**TASK REQUIREMENTS**
In the material below, which lines hold the word "that"? Pick each one out.

┌──

Definition installed_policy : InstalledSourceProjectPolicy := {|
  isp_project_id := project; isp_repository_identity := identity;
  isp_github_repository := "acme/site"; isp_installed_policy := installed; isp_auto_deploy := true;
  isp_maximum_attempts := 3; isp_release_class := Class_CodeOnlyCompatible |}.

Definition key : SigningKey := 42.
Definition lock : Result SourceError unit := Ok tt.
Abbreviation world := (World DeterministicSourceRepository).

Definition start (now : Z) (w : world) : list world * (world * Result SourceError DurableSourceBroker) :=
  new_broker lock "key-1" key 600000 [installed_policy] lock now w.

(** The result of a call that succeeds, and another value otherwise. *)
Definition result_or {E A} (spare : A) (r : Result E A) : A :=
  match r with Ok a => a | Err _ => spare end.

Lemma call_result {E A} (spare : A) (r : list world * (world * Result E A)) :
  is_ok r.2.2 = true → r = (r.1, (r.2.1, Ok (result_or spare r.2.2))).
Proof. destruct r as [trace [w [a|e]]]; done. Qed.

Definition spare_broker : DurableSourceBroker := {|
  br_bound_epoch := 0; br_lease_epoch := 0; br_key_id := ""; br_signing_key := 0 : SigningKey;
  br_verifier := ∅; br_attestation_ttl_ms := 0; br_policies := ∅ |}.

Definition w0 : world := MkWorld new_source_db repository.
Definition broker : DurableSourceBroker := result_or spare_broker (start 1000 w0).2.2.
Definition push (delivery : string) (old : option GitCommitId) (new : GitCommitId) (now : Z) (w : world) :=
  process_direct_push lock broker project delivery "refs/heads/main" old new now 7%N w.
Definition after (request : SourceRequest) (w : world) : world := (perform lock broker request w).2.1.
Definition push_request (delivery : string) (old : option GitCommitId) (new : GitCommitId) (now : Z)
    : SourceRequest := Request_process_direct_push project delivery "refs/heads/main" old new now 7%N.
Definition resolve (evidence : EvidenceDigest) (now : Z) (w : world) :=
  resolve_divergence_keep_canonical lock broker project (Some commit_b) evidence now w.

Definition w1 : world := (start 1000 w0).2.1.
Definition w2 : world := after (Request_reconcile_remote_main project 2000 5%N) w1.
Definition w3 : world := after (push_request "push-1" (Some commit_a) commit_b 3000) w2.

Example started : is_ok (start 1000 w0).2.2 = true ∧ br_lease_epoch broker = 1.
Proof. by vm_compute. Qed.

Example reconciled :
  project_head (w_db w2) project = Some commit_a ∧ accepted_ref (w_repository w2) project = Some commit_a.
Proof. by vm_compute. Qed.

Example pushed :
  project_head (w_db w3) project = Some commit_b ∧ project_sequence (w_db w3) project = 2.
Proof. by vm_compute. Qed.

(** ** A mutation of the accepted head *)

Definition deployment : OperationRecord :=
  MkOperationRecord 1 1 2 1 project Kind_Deploy (Some commit_b) (Some Class_CodeOnlyCompatible)
    (MkOperationState Phase_Draining Result_Running Blocking_None) (Actor_Automation Operation.Source_DirectPush)
    (OperationEvidence_default
       <| ev_installed_policy := Some installed |>
       <| ev_source_attestation_digest := project_digest (w_db w3) project |>
       <| ev_source_sequence := Some 2 |>) None 0 0.

Definition spare_proof : SourceGateProof := MkSourceGateProof identity project 0 identity 0.
Definition admission := check_live lock broker deployment 4000 w3.
Definition w4 : world := after (Request_check_live deployment 4000) w3.
Definition w5 : world := after (Request_complete_live deployment) w4.

(** ** Pushes that diverge *)

Definition evidence : EvidenceDigest :=
  direct_push_digest "refs/heads/main" (Some commit_b) commit_c project.
Definition w6 : world := after (push_request "push-2" (Some commit_b) commit_c 5000) w5.
Definition w7 : world :=
  after (Request_resolve_divergence project (Some commit_b) evidence 6000) w6.
Definition w8 : world := after (push_request "push-3" (Some commit_b) commit_c 7000) w7.

(** The world a crash in the first push leaves, after the reference was moved and before
    that was recorded. *)
Definition crashed : world := 
  nth 2 (perform lock broker (push_request "push-1" (Some commit_a) commit_b 3000) w2).1 w2.

Section Reachable.
Lemma reachable_request (w : world) lock_trusted b request w' :
  source_reachable w → w' ∈ left_behind (perform lock_trusted b request w) → source_reachable w'.
Proof.
  intros (r & Hr & Hhistory) Hin. exists r. split; [done|]. eapply rtc_r; [exact Hhistory|].
  by eapply step_request.
Qed.

Lemma reachable_after request (w : world) : source_reachable w → source_reachable (after request w).
Proof.
  intros Hw. eapply reachable_request; [exact Hw|]. apply elem_of_app. right.
  by apply list_elem_of_singleton.
Qed.

Lemma history_after request (w : world) : source_history w (after request w).
Proof.
  apply rtc_once, (step_request lock broker request). apply elem_of_app. right.
  by apply list_elem_of_singleton.
Qed.

Lemma reachable_w1 : source_reachable w1.
Proof.
  exists repository. split; [by vm_compute|]. apply rtc_once. eapply step_start.
  apply elem_of_app. right. by apply list_elem_of_singleton.
Qed.

Lemma reachable_w2 : source_reachable w2.
Proof. apply reachable_after, reachable_w1. Qed.

Lemma reachable_w3 : source_reachable w3.
Proof. apply reachable_after, reachable_w2. Qed.

Lemma reachable_w4 : source_reachable w4.
Proof. apply reachable_after, reachable_w3. Qed.

Lemma reachable_crashed : source_reachable crashed.
Proof.
  eapply reachable_request; [apply reachable_w2|]. apply elem_of_app. left.
  apply list_elem_of_In, nth_In. apply Nat.ltb_lt. vm_compute. reflexivity.
Qed.
End Reachable.

Example admitted : is_ok admission.2.2 = true ∧ is_some (source_mutation_tickets (w_db w4) !! project) = true
  ∧ source_mutation_tickets (w_db w5) !! project = None.
Proof. by vm_compute. Qed.

Example diverged : project_diverged (w_db w6) project ∧ project_diverged (w_db w8) project.
Proof. by vm_compute. Qed.

Example not_resolved : (resolve evidence 8000 w8).2.2 = Err (Source_CorruptLedger "divergence audit event").
Proof. by vm_compute. Qed.

(** ** Witnesses *)

Lemma crash_leaves_a_consistent_reference_witness :
  (is_some (source_ref_update_journal (w_db crashed) !! project) = true
   ∧ project_head (w_db crashed) project = Some commit_a
   ∧ accepted_ref (w_repository crashed) project = Some commit_b)
  ∧ reference_consistent (w_db crashed) project (accepted_ref (w_repository crashed) project).
Proof. split; [by vm_compute|]. apply crash_leaves_a_consistent_reference, reachable_crashed. Defined.

Lemma accepted_heads_form_a_chain_witness :
  project_sequence (w_db w3) project = 2
  ∧ ∀ n, is_Some (accepted_heads (w_db w3) !! (project, n)) ↔ 1 ≤ n ≤ project_sequence (w_db w3) project.
Proof. split; [by vm_compute|]. apply (accepted_heads_form_a_chain w3 project reachable_w3). Defined.

(** While the ticket is held, the remote is reconciled again. *)
Definition w4' : world := after (Request_reconcile_remote_main project 4500 9%N) w4.
Definition spare_ticket : MutationTicketRow := MkMutationTicketRow 0 Phase_Draining 0 identity 0.
Definition ticket (w : world) : MutationTicketRow :=
  default spare_ticket (source_mutation_tickets (w_db w) !! project).

Lemma ticket_held (w : world) :
  is_some (source_mutation_tickets (w_db w) !! project) = true →
  source_mutation_tickets (w_db w) !! project = Some (ticket w).
Proof. unfold ticket. by destruct (source_mutation_tickets (w_db w) !! project). Qed.

Lemma ticket_pins_the_accepted_head_witness :
  project_head (w_db w4) project = Some commit_b
  ∧ project_head (w_db w4') project = project_head (w_db w4) project
  ∧ project_digest (w_db w4') project = Some (mt_attestation_digest (ticket w4))
  ∧ source_ref_update_journal (w_db w4') !! project = None
  ∧ (project_diverged (w_db w4') project
     ∨ accepted_ref (w_repository w4') project = project_head (w_db w4) project).
Proof.
  split; [by vm_compute|].
  apply (ticket_pins_the_accepted_head w4 w4' project (ticket w4) (ticket w4') reachable_w4 (history_after _ _)).
  - apply ticket_held. by vm_compute.
  - apply ticket_held. by vm_compute.
  - by vm_compute.
Defined.

Lemma start_settles_every_project_witness :
  project_head (w_db (start 9000 crashed).2.1) project = Some commit_b
  ∧ settled project (start 9000 crashed).2.1 ∧ ledger_ok (w_db (start 9000 crashed).2.1).
Proof.
  split; [by vm_compute|].
  apply (start_settles_every_project lock "key-1" key 600000 [installed_policy] lock 9000 crashed
           (result_or spare_broker (start 9000 crashed).2.2) _ (start 9000 crashed).1 installed_policy).
  - apply (reachable_ok crashed reachable_crashed).
  - apply call_result. by vm_compute.
  - by apply list_elem_of_singleton.
Defined.

Lemma start_fences_the_previous_broker_witness :
  source_meta (w_db w3) !! "broker_epoch"%string = Some (br_lease_epoch broker)
  ∧ let w := (start 9000 w3).2.1 in
    perform lock broker (push_request "push-9" (Some commit_b) commit_c 9500) w = ([], (w, false)).
Proof.
  assert (source_meta (w_db w3) !! "broker_epoch"%string = Some (br_lease_epoch broker)) as Hmeta
    by by vm_compute.
  split; [exact Hmeta|]. cbv zeta.
  apply (start_fences_the_previous_broker lock "key-1" key 600000 [installed_policy] lock 9000 w3
           (start 9000 w3).1 (start 9000 w3).2.1 (result_or spare_broker (start 9000 w3).2.2)).
  - exact Hmeta.
  - apply call_result. by vm_compute.
  - apply rtc_refl.
Defined.

(** The push of the second commit, sent at a given time. *)
Abbreviation delivered now w := (process_direct_push lock broker project "push-1" "refs/heads/main"
  (Some commit_a) commit_b now 7%N w) (only parsing).

Lemma first_push_answered : is_ok (delivered 3000 w2).2.2 = true.
Proof. by vm_compute. Qed.

Lemma second_push_answered : is_ok (delivered 3600 (delivered 3000 w2).2.1).2.2 = true.
Proof. by vm_compute. Qed.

└──

**ANSWER TO THE PROBLEM**
(** The result of a call that succeeds, and another value otherwise. *)
(** ** Pushes that diverge *)
    that was recorded. *)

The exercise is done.